▸ **ASSIGNMENT**:
Among the entries that follow, the required portion opens with the line containing "exists a, s3. split;" and closes with the line containing "as (j & x & s1". Give that portion again exactly, and nothing else.

▸ **RECORD SET**:
------------

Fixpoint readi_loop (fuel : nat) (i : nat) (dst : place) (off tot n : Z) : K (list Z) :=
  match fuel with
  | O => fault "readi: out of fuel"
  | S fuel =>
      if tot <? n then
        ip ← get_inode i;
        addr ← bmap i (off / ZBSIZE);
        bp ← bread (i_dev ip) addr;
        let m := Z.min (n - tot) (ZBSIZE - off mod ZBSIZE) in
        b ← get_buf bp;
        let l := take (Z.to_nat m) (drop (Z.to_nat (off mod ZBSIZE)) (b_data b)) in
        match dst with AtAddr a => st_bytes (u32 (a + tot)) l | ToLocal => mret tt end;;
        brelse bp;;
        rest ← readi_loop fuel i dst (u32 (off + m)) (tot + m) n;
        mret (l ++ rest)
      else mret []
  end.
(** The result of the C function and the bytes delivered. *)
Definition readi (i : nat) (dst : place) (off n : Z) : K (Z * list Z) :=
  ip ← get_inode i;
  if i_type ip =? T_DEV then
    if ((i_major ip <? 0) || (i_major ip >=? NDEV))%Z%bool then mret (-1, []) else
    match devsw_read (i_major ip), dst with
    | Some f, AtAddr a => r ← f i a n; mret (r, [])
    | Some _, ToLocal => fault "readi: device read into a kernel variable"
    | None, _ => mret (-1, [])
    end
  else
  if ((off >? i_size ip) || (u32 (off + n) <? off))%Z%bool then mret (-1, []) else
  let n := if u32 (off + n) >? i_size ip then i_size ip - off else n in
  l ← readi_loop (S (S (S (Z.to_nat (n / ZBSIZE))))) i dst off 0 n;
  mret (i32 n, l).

------------

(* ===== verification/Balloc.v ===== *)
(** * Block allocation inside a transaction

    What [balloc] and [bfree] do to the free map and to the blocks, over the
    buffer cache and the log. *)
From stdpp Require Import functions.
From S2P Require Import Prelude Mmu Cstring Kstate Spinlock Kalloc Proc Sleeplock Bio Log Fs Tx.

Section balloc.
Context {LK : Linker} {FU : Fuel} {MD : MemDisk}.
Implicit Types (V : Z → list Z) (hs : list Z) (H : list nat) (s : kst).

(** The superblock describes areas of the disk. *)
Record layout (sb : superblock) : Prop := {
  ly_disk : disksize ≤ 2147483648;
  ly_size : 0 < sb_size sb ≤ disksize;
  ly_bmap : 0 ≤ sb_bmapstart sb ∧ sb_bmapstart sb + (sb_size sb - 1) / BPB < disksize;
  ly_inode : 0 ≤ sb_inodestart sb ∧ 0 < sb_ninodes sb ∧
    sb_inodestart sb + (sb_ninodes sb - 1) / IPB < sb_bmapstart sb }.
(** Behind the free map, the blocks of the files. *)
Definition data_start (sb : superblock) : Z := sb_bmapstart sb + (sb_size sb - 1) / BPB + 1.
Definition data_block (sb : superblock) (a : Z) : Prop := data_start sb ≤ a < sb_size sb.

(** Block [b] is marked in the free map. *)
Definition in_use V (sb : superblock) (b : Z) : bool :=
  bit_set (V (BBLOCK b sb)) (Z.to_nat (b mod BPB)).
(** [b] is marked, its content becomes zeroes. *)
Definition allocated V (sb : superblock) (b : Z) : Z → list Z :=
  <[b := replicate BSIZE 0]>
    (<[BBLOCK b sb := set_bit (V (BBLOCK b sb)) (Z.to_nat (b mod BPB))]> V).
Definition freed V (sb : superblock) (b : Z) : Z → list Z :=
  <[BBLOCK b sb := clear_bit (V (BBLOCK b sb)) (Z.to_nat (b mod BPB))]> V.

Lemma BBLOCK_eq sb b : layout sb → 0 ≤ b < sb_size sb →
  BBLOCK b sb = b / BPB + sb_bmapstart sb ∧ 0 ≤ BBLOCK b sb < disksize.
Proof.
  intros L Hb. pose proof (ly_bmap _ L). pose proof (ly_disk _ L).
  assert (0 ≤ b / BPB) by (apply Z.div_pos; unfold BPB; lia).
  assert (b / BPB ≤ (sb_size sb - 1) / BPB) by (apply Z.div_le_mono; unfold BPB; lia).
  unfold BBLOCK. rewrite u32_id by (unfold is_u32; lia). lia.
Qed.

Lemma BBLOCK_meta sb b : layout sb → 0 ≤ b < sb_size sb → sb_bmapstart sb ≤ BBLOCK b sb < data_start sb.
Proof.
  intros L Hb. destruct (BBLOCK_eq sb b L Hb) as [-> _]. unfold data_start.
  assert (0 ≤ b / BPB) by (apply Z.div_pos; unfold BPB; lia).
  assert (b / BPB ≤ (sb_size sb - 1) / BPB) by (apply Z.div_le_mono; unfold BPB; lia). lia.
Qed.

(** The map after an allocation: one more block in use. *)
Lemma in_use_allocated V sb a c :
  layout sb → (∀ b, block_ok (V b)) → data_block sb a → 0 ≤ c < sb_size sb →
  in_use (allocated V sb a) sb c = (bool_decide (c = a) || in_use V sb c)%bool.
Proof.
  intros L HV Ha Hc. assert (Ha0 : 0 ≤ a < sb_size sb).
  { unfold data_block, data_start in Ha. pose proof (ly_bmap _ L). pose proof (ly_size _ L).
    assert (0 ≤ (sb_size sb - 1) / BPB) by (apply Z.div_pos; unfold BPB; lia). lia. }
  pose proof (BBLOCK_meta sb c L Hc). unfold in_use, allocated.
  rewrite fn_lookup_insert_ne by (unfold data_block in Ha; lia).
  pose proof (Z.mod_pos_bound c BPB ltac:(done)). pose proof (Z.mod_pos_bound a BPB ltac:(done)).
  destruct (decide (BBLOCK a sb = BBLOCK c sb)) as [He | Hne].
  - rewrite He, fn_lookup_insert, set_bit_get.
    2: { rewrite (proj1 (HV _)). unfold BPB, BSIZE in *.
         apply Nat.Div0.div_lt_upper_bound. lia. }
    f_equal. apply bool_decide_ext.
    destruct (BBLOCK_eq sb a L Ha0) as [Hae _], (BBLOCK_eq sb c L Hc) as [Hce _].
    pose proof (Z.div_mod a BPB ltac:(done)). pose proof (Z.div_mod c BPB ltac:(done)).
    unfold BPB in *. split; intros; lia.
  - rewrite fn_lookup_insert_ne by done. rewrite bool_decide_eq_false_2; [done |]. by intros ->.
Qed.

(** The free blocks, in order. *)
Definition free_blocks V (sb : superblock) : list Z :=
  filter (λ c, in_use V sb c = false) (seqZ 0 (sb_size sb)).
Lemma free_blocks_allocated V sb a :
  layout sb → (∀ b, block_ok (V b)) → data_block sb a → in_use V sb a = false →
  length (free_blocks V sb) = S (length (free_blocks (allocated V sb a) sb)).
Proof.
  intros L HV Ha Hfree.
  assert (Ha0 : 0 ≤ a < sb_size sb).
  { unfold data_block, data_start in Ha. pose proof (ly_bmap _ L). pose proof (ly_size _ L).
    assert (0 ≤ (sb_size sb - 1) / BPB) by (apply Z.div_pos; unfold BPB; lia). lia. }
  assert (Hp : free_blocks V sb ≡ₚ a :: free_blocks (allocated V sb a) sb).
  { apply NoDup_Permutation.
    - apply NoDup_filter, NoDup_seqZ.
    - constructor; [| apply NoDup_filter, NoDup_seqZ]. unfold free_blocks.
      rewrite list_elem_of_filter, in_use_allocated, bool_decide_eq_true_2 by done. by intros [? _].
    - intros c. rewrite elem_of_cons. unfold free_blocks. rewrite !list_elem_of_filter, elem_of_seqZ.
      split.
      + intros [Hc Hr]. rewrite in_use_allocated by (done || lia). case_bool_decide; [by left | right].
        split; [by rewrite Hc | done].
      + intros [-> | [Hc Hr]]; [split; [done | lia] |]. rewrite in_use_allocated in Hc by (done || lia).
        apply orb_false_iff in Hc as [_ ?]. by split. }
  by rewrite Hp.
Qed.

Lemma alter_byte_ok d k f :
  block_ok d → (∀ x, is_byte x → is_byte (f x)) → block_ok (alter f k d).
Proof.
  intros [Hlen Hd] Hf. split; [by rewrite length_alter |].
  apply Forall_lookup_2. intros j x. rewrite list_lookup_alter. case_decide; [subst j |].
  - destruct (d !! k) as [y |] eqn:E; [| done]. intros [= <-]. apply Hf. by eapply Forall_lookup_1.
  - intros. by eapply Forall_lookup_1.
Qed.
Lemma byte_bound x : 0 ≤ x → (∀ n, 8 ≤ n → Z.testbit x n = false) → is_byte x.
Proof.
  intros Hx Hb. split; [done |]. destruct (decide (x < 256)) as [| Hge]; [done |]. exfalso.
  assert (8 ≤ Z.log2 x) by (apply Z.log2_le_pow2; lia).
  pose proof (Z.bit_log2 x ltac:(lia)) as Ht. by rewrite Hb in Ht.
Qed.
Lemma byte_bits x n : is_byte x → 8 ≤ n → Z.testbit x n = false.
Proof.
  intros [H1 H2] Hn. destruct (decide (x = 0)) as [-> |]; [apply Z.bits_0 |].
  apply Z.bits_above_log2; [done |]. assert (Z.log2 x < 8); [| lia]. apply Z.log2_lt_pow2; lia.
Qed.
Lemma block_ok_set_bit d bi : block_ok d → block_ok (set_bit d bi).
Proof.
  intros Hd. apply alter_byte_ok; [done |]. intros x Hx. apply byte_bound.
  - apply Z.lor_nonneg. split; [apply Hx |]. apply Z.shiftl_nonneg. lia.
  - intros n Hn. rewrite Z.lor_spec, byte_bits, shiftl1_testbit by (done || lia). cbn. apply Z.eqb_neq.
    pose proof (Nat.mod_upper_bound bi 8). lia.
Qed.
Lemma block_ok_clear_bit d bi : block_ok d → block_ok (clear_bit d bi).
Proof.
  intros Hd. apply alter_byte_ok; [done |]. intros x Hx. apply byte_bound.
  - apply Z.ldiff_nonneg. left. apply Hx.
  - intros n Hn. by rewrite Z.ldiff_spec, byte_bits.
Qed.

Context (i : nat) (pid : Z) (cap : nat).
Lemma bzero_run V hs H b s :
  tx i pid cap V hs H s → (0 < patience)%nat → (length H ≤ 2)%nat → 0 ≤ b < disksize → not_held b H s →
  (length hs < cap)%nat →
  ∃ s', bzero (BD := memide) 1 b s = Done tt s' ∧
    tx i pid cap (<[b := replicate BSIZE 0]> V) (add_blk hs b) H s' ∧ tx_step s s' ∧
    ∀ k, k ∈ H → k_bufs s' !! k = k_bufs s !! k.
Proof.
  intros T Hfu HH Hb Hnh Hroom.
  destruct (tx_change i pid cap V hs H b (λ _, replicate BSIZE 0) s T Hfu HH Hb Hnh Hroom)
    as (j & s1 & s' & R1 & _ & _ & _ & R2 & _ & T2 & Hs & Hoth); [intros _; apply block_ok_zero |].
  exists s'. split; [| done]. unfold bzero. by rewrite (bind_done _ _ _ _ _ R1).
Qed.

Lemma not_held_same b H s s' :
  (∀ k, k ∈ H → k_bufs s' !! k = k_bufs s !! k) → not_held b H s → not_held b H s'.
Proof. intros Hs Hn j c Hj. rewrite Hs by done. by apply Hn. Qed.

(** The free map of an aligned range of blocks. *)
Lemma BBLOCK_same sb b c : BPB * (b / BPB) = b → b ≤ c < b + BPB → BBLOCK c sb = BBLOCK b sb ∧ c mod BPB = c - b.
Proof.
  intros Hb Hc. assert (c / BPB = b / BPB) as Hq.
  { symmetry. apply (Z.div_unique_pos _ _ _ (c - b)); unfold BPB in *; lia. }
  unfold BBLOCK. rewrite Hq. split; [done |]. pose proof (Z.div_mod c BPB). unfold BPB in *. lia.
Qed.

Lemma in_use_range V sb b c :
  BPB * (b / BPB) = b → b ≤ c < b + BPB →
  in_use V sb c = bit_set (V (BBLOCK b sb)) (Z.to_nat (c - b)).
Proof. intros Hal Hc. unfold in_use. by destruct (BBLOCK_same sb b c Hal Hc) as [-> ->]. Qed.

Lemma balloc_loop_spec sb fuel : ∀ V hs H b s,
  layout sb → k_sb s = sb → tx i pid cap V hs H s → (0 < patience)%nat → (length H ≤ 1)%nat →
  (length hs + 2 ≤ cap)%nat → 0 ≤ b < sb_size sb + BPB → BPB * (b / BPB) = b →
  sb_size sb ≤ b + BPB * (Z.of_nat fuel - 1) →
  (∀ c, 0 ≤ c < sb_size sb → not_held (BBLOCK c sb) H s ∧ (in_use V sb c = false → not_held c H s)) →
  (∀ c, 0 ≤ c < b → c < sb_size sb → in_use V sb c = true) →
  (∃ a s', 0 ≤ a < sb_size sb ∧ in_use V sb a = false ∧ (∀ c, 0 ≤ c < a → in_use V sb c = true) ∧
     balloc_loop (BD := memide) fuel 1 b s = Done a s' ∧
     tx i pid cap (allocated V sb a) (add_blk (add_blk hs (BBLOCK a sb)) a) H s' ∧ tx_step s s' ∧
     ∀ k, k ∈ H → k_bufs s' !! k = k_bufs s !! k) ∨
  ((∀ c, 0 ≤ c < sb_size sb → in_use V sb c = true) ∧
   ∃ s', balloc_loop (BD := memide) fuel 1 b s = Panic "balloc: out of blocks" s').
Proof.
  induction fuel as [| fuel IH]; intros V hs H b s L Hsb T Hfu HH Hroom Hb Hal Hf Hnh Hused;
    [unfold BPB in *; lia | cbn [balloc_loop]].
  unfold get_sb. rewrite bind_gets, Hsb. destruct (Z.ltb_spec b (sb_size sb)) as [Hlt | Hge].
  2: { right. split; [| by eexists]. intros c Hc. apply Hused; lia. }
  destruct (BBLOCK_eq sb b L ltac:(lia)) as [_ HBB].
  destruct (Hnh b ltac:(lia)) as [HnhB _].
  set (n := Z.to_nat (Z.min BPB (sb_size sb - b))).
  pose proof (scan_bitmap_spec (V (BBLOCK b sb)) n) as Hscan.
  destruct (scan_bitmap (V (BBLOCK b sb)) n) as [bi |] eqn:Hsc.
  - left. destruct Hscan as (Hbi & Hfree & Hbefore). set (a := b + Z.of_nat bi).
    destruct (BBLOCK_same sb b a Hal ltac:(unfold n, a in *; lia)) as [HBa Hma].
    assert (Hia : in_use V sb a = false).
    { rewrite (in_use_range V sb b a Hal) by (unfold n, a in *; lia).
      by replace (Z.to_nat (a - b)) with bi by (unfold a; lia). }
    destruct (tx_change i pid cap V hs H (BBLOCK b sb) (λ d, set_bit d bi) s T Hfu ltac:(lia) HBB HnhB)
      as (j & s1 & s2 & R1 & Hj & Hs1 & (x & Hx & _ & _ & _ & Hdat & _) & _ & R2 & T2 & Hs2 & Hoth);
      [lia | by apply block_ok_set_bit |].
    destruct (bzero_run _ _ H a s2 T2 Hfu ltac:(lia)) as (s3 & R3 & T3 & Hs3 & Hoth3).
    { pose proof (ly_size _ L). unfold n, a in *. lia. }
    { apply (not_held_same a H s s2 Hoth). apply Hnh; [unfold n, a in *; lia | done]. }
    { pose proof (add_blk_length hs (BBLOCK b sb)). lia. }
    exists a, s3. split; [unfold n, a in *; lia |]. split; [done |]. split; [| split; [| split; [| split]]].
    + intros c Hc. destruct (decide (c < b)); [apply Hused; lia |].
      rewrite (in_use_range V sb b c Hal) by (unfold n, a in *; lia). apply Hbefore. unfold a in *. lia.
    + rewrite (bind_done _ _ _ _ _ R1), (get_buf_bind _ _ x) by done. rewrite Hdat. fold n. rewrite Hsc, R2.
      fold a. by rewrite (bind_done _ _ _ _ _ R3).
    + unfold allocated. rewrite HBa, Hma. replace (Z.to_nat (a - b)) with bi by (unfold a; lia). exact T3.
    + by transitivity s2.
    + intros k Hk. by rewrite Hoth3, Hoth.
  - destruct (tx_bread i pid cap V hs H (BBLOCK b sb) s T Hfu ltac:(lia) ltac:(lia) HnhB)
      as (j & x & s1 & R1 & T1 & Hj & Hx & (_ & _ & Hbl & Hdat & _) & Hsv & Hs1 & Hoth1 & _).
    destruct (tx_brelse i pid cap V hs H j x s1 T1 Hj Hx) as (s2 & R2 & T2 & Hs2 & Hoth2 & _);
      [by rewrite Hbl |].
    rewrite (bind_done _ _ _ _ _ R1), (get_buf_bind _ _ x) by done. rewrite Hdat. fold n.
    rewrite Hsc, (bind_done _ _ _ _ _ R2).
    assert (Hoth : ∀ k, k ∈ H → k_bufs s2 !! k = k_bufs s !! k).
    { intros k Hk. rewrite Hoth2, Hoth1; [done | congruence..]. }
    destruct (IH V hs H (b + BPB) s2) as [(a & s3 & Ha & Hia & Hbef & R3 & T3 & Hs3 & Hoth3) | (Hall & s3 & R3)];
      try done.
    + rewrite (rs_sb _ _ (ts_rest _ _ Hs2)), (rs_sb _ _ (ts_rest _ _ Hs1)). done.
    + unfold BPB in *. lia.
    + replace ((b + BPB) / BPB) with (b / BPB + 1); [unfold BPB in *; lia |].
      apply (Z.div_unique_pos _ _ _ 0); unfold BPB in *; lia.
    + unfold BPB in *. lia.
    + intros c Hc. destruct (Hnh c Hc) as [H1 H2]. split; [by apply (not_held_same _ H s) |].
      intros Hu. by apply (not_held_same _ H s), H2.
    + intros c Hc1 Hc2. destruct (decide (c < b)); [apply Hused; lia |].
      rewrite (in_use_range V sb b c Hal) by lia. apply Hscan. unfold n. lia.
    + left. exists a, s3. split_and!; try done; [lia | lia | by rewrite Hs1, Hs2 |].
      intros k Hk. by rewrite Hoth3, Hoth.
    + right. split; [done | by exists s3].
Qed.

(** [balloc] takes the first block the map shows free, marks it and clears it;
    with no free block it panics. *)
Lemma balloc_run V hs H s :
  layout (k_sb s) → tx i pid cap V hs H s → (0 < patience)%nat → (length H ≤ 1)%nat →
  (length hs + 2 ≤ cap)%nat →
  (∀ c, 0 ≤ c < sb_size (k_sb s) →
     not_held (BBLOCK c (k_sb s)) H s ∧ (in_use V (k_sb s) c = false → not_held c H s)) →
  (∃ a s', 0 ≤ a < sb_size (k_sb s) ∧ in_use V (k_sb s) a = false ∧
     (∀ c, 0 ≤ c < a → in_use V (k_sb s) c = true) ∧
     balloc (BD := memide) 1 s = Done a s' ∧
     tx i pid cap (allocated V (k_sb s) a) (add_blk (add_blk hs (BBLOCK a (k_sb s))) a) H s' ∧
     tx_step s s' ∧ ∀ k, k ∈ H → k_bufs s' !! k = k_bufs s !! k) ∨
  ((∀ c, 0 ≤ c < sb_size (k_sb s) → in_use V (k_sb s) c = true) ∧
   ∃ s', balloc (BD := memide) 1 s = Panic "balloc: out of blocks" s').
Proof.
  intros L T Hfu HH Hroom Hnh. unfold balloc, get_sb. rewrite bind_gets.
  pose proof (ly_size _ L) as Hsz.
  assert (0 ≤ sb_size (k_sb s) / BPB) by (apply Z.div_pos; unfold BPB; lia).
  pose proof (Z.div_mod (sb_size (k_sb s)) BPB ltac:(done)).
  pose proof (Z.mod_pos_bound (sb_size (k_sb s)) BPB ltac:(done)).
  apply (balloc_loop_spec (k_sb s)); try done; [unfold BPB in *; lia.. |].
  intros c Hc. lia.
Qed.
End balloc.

------------

▸ **RESULT OF THIS EXERCISE**:
    exists a, s3. split; [unfold n, a in *; lia |]. split; [done |]. split; [| split; [| split; [| split]]].
    + intros c Hc. destruct (decide (c < b)); [apply Hused; lia |].
      rewrite (in_use_range V sb b c Hal) by (unfold n, a in *; lia). apply Hbefore. unfold a in *. lia.
    + rewrite (bind_done _ _ _ _ _ R1), (get_buf_bind _ _ x) by done. rewrite Hdat. fold n. rewrite Hsc, R2.
      fold a. by rewrite (bind_done _ _ _ _ _ R3).
    + unfold allocated. rewrite HBa, Hma. replace (Z.to_nat (a - b)) with bi by (unfold a; lia). exact T3.
    + by transitivity s2.
    + intros k Hk. by rewrite Hoth3, Hoth.
  - destruct (tx_bread i pid cap V hs H (BBLOCK b sb) s T Hfu ltac:(lia) ltac:(lia) HnhB)
      as (j & x & s1 & R1 & T1 & Hj & Hx & (_ & _ & Hbl & Hdat & _) & Hsv & Hs1 & Hoth1 & _).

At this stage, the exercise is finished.